## SOURCE RECORDS
::::

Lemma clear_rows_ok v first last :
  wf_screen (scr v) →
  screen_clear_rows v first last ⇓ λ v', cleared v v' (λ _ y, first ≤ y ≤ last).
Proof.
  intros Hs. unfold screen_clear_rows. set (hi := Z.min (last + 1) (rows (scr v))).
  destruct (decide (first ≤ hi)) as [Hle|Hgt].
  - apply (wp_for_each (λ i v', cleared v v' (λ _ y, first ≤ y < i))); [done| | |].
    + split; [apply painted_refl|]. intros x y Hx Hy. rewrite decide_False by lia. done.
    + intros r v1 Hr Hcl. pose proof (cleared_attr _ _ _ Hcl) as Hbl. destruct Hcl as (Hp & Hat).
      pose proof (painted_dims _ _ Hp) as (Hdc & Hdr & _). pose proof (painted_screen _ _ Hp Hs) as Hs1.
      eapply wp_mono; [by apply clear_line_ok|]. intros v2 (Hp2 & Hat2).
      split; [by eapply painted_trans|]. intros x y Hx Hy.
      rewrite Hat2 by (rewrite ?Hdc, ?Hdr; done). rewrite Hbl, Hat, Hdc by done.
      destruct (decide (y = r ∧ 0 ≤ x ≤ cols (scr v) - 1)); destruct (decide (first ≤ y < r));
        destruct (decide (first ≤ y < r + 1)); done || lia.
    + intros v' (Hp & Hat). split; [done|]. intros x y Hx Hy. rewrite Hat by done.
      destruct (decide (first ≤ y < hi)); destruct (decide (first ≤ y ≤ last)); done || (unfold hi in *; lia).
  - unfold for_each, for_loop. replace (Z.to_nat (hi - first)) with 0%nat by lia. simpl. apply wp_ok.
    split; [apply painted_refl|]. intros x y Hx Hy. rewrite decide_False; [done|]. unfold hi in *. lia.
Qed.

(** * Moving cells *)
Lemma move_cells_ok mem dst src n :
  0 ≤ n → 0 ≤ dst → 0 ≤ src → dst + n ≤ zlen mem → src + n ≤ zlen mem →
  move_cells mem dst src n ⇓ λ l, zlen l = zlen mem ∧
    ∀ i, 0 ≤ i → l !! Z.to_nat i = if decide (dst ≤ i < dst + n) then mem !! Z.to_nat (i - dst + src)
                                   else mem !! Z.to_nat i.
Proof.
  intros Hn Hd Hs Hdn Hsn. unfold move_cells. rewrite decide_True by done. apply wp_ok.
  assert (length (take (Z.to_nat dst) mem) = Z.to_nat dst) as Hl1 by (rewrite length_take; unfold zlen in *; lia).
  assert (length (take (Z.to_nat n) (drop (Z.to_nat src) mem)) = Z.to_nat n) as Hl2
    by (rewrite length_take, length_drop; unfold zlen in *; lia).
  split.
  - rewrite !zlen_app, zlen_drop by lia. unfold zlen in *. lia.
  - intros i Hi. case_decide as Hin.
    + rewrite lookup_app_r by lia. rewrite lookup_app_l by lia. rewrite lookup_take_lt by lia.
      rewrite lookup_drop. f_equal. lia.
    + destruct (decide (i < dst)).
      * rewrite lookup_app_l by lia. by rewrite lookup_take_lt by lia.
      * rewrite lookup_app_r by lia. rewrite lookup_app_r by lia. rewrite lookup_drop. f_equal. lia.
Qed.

::::

## ACTION ITEM
Collect the complete line wherever the string "intros" appears in the records.

## ANSWER BOX
  intros Hs. unfold screen_clear_rows. set (hi := Z.min (last + 1) (rows (scr v))).
    + split; [apply painted_refl|]. intros x y Hx Hy. rewrite decide_False by lia. done.
    + intros r v1 Hr Hcl. pose proof (cleared_attr _ _ _ Hcl) as Hbl. destruct Hcl as (Hp & Hat).
      eapply wp_mono; [by apply clear_line_ok|]. intros v2 (Hp2 & Hat2).
      split; [by eapply painted_trans|]. intros x y Hx Hy.
    + intros v' (Hp & Hat). split; [done|]. intros x y Hx Hy. rewrite Hat by done.
    split; [apply painted_refl|]. intros x y Hx Hy. rewrite decide_False; [done|]. unfold hi in *. lia.
  intros Hn Hd Hs Hdn Hsn. unfold move_cells. rewrite decide_True by done. apply wp_ok.
  - intros i Hi. case_decide as Hin.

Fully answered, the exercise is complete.